This post could step on some toes, but I’m just going to say it – I don’t like foul language. As in, I don’t use it. I think it has a lot to do with what I discussed in my post Dignity.
And as much as I don’t like it, my thirteen year old can’t stand it. The other night I said, “What the heck…” and all heck broke loose. “Mom, you already say ‘crap,’ now this is just too much.”
Sheesh, I didn’t realize I was such a potty mouth.
When I was growing up the “Sh” word meant “shut up” and the “F” word was “fart.” And I’ve kept it that way in my own home, although fart has moved into the “acceptable” language realm. Just don’t say it around my mother.
My seven year old is, of course, totally concerned with what is and is not appropriate to say.
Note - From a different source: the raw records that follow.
(* ===== verification/UartProps.v ===== *)
(** The serial ports: what goes out and what comes in, errors that are forgotten,
    speeds, and the level of RTS. *)
From S2P Require Import Prelude Kbd KbdSpec Uart UartSpec UartSend UartRecv UartRef.

Section Props.
  Context {H K : Type} `{!UartHw H, !UartLaws H, !UartCore K, !UartCoreLaws K} {CO : CircOps} {CL : CircLaws}.
  Implicit Types u : uart_nuc970_port H K.

(** C10: In every run of writers, calls of [nuc970serial_start_tx], interrupts,
    urgent characters, stops, and time, from a port with nothing to send on, the
    characters go out as they were written, each once and in order, with the urgent
    characters in between: none is written while the UART has no room, and both
    functions always return. *)
Theorem uart_tx_in_order fuel u s : (0 < fuel)%nat -> xmit_wf (u_xmit u) -> queued (u_xmit u) = [] -> u_x_char u = 0 -> u_irda u = false -> t_all (uv u) = [] -> t_lost (uv u) = [] ->
  ureaches fuel (mk_usys u [] []) s ->
  (exists d, y_written s = d ++ queued (u_xmit (y_u s)) /\ interleave d (y_urgent s) (t_gone (uv (y_u s)) ++ t_fifo (uv (y_u s)))) /\ t_lost (uv (y_u s)) = [] /\
  is_Some (nuc970serial_start_tx fuel (y_u s)) /\ is_Some (nuc970serial_interrupt fuel (y_u s)).
Proof.
  intros Hf Hw Hq Hx Hi Ha Hl Hr; apply reach_in_order in Hr as [Hs Hlost Hfifo Hwf Hx' Hm]; [|done|].
  - split; [exact Hs|]; split; [exact Hlost|]; split; [destruct (start_tx_ok fuel (y_u s)) as (u' & _ & _ & E & _)|destruct (uart_interrupt_ok fuel (y_u s)) as (u' & _ & _ & E & _)]; try done; by exists u'.
  - constructor; cbn [y_u y_written y_urgent]; try done; [exists []; rewrite Hq, Ha; split; [done|constructor]|assert (Hn : t_fifo (uv u) = []) by (by apply app_eq_nil in Ha as [_ Ha]); rewrite Hn, zlen_nil; lia|rewrite Hx; unfold is_u8; lia].
Qed.

(** C11: If no hook takes characters for itself and the tty layer has room,
    [receive_chars] does exactly what the reference does: it takes at most 257
    characters off the UART in the order in which they came in, reads the errors
    noted before each of them and acknowledges these, reports each character with
    the kind of its errors (a framing error before a wrong parity before a break)
    unless one of them is to be ignored, an overrun for itself behind it, and
    counts characters and errors of each kind. If nothing more comes in it takes
    all there are: the errors noted go to the first, all others are normal. *)
Theorem uart_rx_in_order u p : plain_tty (K := K) -> has_read p (uv u) -> Z.land (ignore_status_mask u) (Z.lnot ERR_FLAGS) = 0 ->
  let '(reads, v) := takes 257 (uv u) in let u' := receive_chars u in
  uv u' = v /\ r_all v = p ++ map snd reads ++ r_fifo v /\ (length reads <= 257)%nat /\
  tty_log (u_core u') = tty_log (u_core u) ++ concat (map (reported (ignore_status_mask u)) reads) /\ icount u' = tally reads (icount u) /\
  (v_air (uv u) = [] -> zlen (r_fifo (uv u)) <= 257 -> reads = match r_fifo (uv u) with [] => [] | c :: l => (r_err (uv u), c) :: map (pair 0) l end).
Proof.
  intros Ht Hp Hi; pose proof (receive_loop_takes 256 p u Ht Hi Hp) as T; pose proof (takes_order 257 p (uv u) Hp) as [[O1 _] O2]; pose proof (takes_quiet 257 (uv u)) as Q; change (S 256) with 257%nat in T; destruct (takes 257 (uv u)) as [reads v]; cbn [fst snd] in *; destruct T as [T1 T2 T3 T4]; cbn zeta.
  unfold receive_chars, core; set (u1 := receive_turns 256 u) in *; clearbody u1; set (u' := u1 <| u_core := _ |>); assert (V : uv u' = uv u1 /\ icount u' = icount u1) by done; assert (L : tty_log (u_core u') = tty_log (u_core u1)) by apply log_push; clearbody u'; destruct V as [V I]; rewrite V, L, I.
  split; [exact T1|]; split; [by rewrite O1, <- app_assoc|]; split; [exact O2|]; split; [exact T2|]; split; [exact T3|]; intros Ha Hn; apply Q; [done|by apply quiet_err|lia].
Qed.

(** C35: An interrupt that has received characters ends with all error flags
    cleared, because the flags of the status register are looked for in the
    interrupt register, whose bits for received characters are the same: the error
    of a character that came in after the last look at the status is forgotten,
    and the next interrupt reports the character as normal. *)
Theorem uart_error_lost fuel u u' : plain_tty (K := K) -> nz (Z.land (fst (uart_in UART_REG_ISR (u_hw u))) (Z.lor RDA_IF TOUT_IF)) = true -> nuc970serial_interrupt fuel u = Some u' ->
  r_err (uv u') = 0 /\
  (forall p, has_read p (uv u') -> v_air (uv u') = [] -> zlen (r_fifo (uv u')) <= 16 -> Z.land (ignore_status_mask u') (Z.lnot ERR_FLAGS) = 0 ->
    tty_log (u_core (receive_chars u')) = tty_log (u_core u') ++ map (fun c => (c, TTY_NORMAL)) (r_fifo (uv u'))).
Proof.
  intros Ht Hisr E; assert (Hz : r_err (uv u') = 0).
  { unfold nuc970serial_interrupt in E; destruct (keeps_in UART_REG_ISR u) as (u1 & E1 & _); rewrite E1 in E; set (isr := fst (uart_in UART_REG_ISR (u_hw u))) in *; rewrite Hisr in E; assert (He : nz (Z.land isr ERR_FLAGS) = true).
    { unfold nz in *; apply negb_true_iff, Z.eqb_neq in Hisr; apply negb_true_iff, Z.eqb_neq; intros Hn; apply Hisr; change (Z.lor RDA_IF TOUT_IF) with (Z.land ERR_FLAGS 0x11); by rewrite Z.land_assoc, Hn. }
    rewrite He in E; apply bind_Some in E as (u2 & _ & E); injection E as <-; unfold uv, serial_out; cbn [u_hw set]; rewrite uview_clear; cbn [r_err set]; destruct (uview_fsr (u_hw u2)) as [Hf _]; rewrite <- Hf, <- Z.land_assoc; change (Z.land ERR_FLAGS (Z.lnot (u32 ERR_FLAGS))) with 0; apply Z.land_0_r. }
  split; [exact Hz|]; intros p Hp Ha Hn Hig; pose proof (receive_loop_takes 256 p u' Ht Hig Hp) as T; pose proof (takes_quiet 257 (uv u') Ha (quiet_err _ Ha) ltac:(lia)) as Q; change (S 256) with 257%nat in T; destruct (takes 257 (uv u')) as [reads v]; cbn [fst] in Q; destruct T as [_ T _ _]; unfold receive_chars, core; cbn [u_core set]; rewrite log_push, T; f_equal.
  rewrite Q, Hz; destruct (r_fifo (uv u')) as [|c l]; [done|]; exact (reported_normal _ (c :: l)).
Qed.

(** The settings of a line ignore errors only. *)
Lemma uart_ignores_errors c_iflag u : Z.land (ignore_status_mask (termios_masks c_iflag u)) (Z.lnot ERR_FLAGS) = 0.
Proof. unfold termios_masks; cbn [ignore_status_mask set]; by destruct (nz (Z.land c_iflag IGNPAR)), (nz (Z.land c_iflag IGNBRK)). Qed.

(** ** Speeds *)

(** The divider fits its sixteen bits and gives at least the speed asked for, for
    every speed above the lower bound that is passed to [uart_get_baud_rate]. *)
Lemma uart_divisor baud u : 0 <= uartclk u < 4294967296 -> uartclk u / 0xffff < baud <= uartclk u / 11 ->
  exists q, nuc970serial_get_divisor baud u = Some q /\ 9 <= q < 65536 /\ baud * (q + 2) <= uartclk u < baud * (q + 3).
Proof.
  intros Hc [Hlo Hhi]; pose proof (Z.div_mod (uartclk u) 0xffff ltac:(lia)) as D1; pose proof (Z.mod_pos_bound (uartclk u) 0xffff ltac:(lia)) as M1; pose proof (Z.div_mod (uartclk u) 11 ltac:(lia)) as D2; pose proof (Z.mod_pos_bound (uartclk u) 11 ltac:(lia)) as M2; pose proof (Z.div_pos (uartclk u) 0xffff ltac:(lia) ltac:(lia)).
  unfold nuc970serial_get_divisor; destruct (baud =? 0) eqn:E; zbool; [lia|]; pose proof (Z.div_mod (uartclk u) baud ltac:(lia)) as D3; pose proof (Z.mod_pos_bound (uartclk u) baud ltac:(lia)) as M3; set (d := uartclk u / baud) in *; assert (Hd : 11 <= d < 65535) by nia.
  exists (d - 2); rewrite u32_id by lia; split; [done|]; split; [lia|]; nia.
Qed.

(** At the lower bound itself it does not: 12 MHz and 183 baud. *)
Lemma uart_divisor_overflow u : uartclk u = 12000000 -> nuc970serial_get_divisor (uartclk u / 0xffff) u = Some 65571.
Proof. by unfold nuc970serial_get_divisor; intros ->. Qed.

(** ** The level of RTS *)

(** Without RTS and flow control the whole modem control register is written with
    zero: the level that [nuc970serial_config_rs485] has set is gone. *)
Lemma uart_level_lost mctrl u : nz (Z.land mctrl TIOCM_RTS) = false -> nz (Z.land (u_mcr u) UART_MCR_AFE) = false -> v_regs (uv (nuc970serial_set_mctrl mctrl u)) !! UART_REG_MCR = Some 0.
Proof.
  intros Hr Ha; unfold nuc970serial_set_mctrl; rewrite Hr, Ha; set (u1 := serial_update UART_REG_MSR _ _); unfold uv; cbn [serial_out u_hw set]; rewrite uview_out by (unfold plain_regs; set_solver); cbn [v_regs set]; by rewrite lookup_insert_eq.
Qed.
End Props.

(** ** A port of the reference UART *)
Import RefUart.

Module Port.

Definition view (fifo : list Z) (air : list (list (Z * Z))) : uart_view := mk_uview fifo fifo 0 [] [] [] ∅ air [1%nat; 0%nat; 1%nat].
Definition port (v : uart_view) : uart_nuc970_port uart_view (list (Z * Z)) :=
  mk_uart (mk_circ (replicate 4096 0) 4095 4095) 0 false false (mk_icount 0 0 0 0 0 0 0) 0 0 0 false 0 12000000 0 0 v [].

(** Two characters are put into the buffer and sent. *)
Definition quiet : uart_nuc970_port uart_view (list (Z * Z)) := port (view [] []).
Definition put (c : Z) (s : @usys uart_view (list (Z * Z))) : @usys uart_view (list (Z * Z)) :=
  match __uart_put_char c (u_xmit (y_u s)) with
  | Some (r, circ) => mk_usys ((y_u s) <| u_xmit := circ |>) (y_written s ++ if r =? 1 then [c] else []) (y_urgent s)
  | None => s
  end.
Definition start (s : @usys uart_view (list (Z * Z))) : @usys uart_view (list (Z * Z)) :=
  match nuc970serial_start_tx 1 (y_u s) with Some u' => mk_usys u' (y_written s) (y_urgent s ++ urgent (y_u s) u') | None => s end.
Definition sent : @usys uart_view (list (Z * Z)) := start (put 66 (put 65 (mk_usys quiet [] []))).

Lemma put_reached c s : is_u8 c -> ureaches 1 s (put c s).
Proof. intros Hc; unfold put; destruct (__uart_put_char c (u_xmit (y_u s))) as [[r circ]|] eqn:E; [apply rtc_once; by apply ustep_put|apply rtc_refl]. Qed.

Lemma start_reached s : ureaches 1 s (start s).
Proof. unfold start; destruct (nuc970serial_start_tx 1 (y_u s)) as [u'|] eqn:E; [apply rtc_once; by apply ustep_start|apply rtc_refl]. Qed.

Definition late : uart_nuc970_port uart_view (list (Z * Z)) := port (view [7] [[]; []; []; []; []; []; [(0, 0x60)]]).
End Port.

Lemma uart_tx_in_order_witness : let s := Port.sent in y_written s = [65; 66] /\
  ((exists d, y_written s = d ++ queued (u_xmit (y_u s)) /\ interleave d (y_urgent s) (t_gone (uv (y_u s)) ++ t_fifo (uv (y_u s)))) /\ t_lost (uv (y_u s)) = [] /\
   is_Some (nuc970serial_start_tx 1 (y_u s)) /\ is_Some (nuc970serial_interrupt 1 (y_u s))).
Proof.
  split; [vm_compute; reflexivity|]; apply (uart_tx_in_order 1 Port.quiet Port.sent).
  - apply Nat.lt_0_succ.
  - split; [vm_compute; reflexivity|]; split; [vm_compute; split; [discriminate|reflexivity]|]; split; [vm_compute; split; [discriminate|reflexivity]|]; apply Forall_replicate; unfold is_u8; lia.
  - vm_compute; reflexivity.
  - reflexivity.
  - reflexivity.
  - vm_compute; reflexivity.
  - vm_compute; reflexivity.
  - unfold Port.sent; do 2 (etransitivity; [|first [apply Port.start_reached|apply Port.put_reached; unfold is_u8; lia]]); apply Port.put_reached; unfold is_u8; lia.
Defined.

(** While the first character is looked for a second one comes in with a wrong
    parity: the error is read with the first. *)
Definition one_bad : uart_nuc970_port uart_view (list (Z * Z)) := Port.port (Port.view [7] [[(8, 0x10)]]).

Lemma uart_rx_in_order_witness : tty_log (u_core (receive_chars one_bad)) = [(7, TTY_PARITY); (8, TTY_NORMAL)] /\ icount (receive_chars one_bad) = mk_icount 2 0 0 0 1 0 0 /\ r_all (uv (receive_chars one_bad)) = [7; 8].
Proof.
  pose proof (uart_rx_in_order one_bad []) as T; set (t := takes 257 (uv one_bad)) in T; assert (E : fst t = [(0x10, 7); (0, 8)] /\ r_fifo (snd t) = []) by (vm_compute; split; reflexivity); clearbody t; destruct t as [reads v]; cbn [fst snd] in E; destruct E as [-> E2].
  destruct T as (T1 & T2 & _ & T4 & T5 & _); [split; [reflexivity|]; split; reflexivity|split; [reflexivity|]; repeat constructor; unfold is_u8; lia|reflexivity|]; rewrite T1, T2, T4, T5, E2; split; [|split]; reflexivity.
Defined.

Lemma uart_error_lost_witness : exists u', nuc970serial_interrupt 1 Port.late = Some u' /\ r_err (uv u') = 0 /\ r_fifo (uv u') = [0] /\ tty_log (u_core (receive_chars u')) = [(7, TTY_NORMAL); (0, TTY_NORMAL)].
Proof.
  exists (default Port.late (nuc970serial_interrupt 1 Port.late)); assert (E : nuc970serial_interrupt 1 Port.late = Some (default Port.late (nuc970serial_interrupt 1 Port.late))) by (vm_compute; reflexivity); split; [exact E|].
  destruct (uart_error_lost 1 Port.late (default Port.late (nuc970serial_interrupt 1 Port.late))) as [Hz Hr]; [split; [reflexivity|]; split; reflexivity|vm_compute; reflexivity|exact E|]; split; [exact Hz|]; split; [vm_compute; reflexivity|].
  rewrite (Hr [7]); [vm_compute; reflexivity|split; [vm_compute; reflexivity|]|vm_compute; reflexivity|vm_compute; discriminate|vm_compute; reflexivity].
  replace (r_fifo (uv (default Port.late (nuc970serial_interrupt 1 Port.late)))) with [0] by (vm_compute; reflexivity); repeat constructor; unfold is_u8; lia.
Defined.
At least once a day we discuss words that may or may not be “bad.”
“Mom, can I say ‘oh my?’ Mom, is ‘yikes’ a bad word?”
The word stupid gets brought to the table quite often. Is stupid a bad word? Well, not technically, but like guns, it all depends on how you use it. Occasionally, “stupid” gets back on the list of words they can say but it rarely lasts five minutes before somebody done called somebody stupid and, just like that, “stupid” is once again off the table and back on the list of bad words.
English is a second language for all four of my children, so the discussion of what words are “bad” happens a lot around here. Of course I don’t use “bad language” at home but they still hear it in school and on TV so they are often confused about what is and is not appropriate to say.
The other day my thirteen year old and ten year old were discussing the word “dammit” and if it was a “bad word” or not. I explained the origin and clearly emphasized that it was on the “bad” list. Let’s fast forward to the next day while I am standing with the five year olds and their moms outside of school waiting to go into Pre-K. You know where this is going… My little P decides to hop across the center walk way and very loudly proclaim, “DAMMIT!” for no reason at all.
Mortified
Appalled
Ashamed
The fact is, I was more concerned with what others would think of me as a mother than why my little one said that. Sigh.
PS: She was, of course, immediately corrected and set back on the straight and narrow.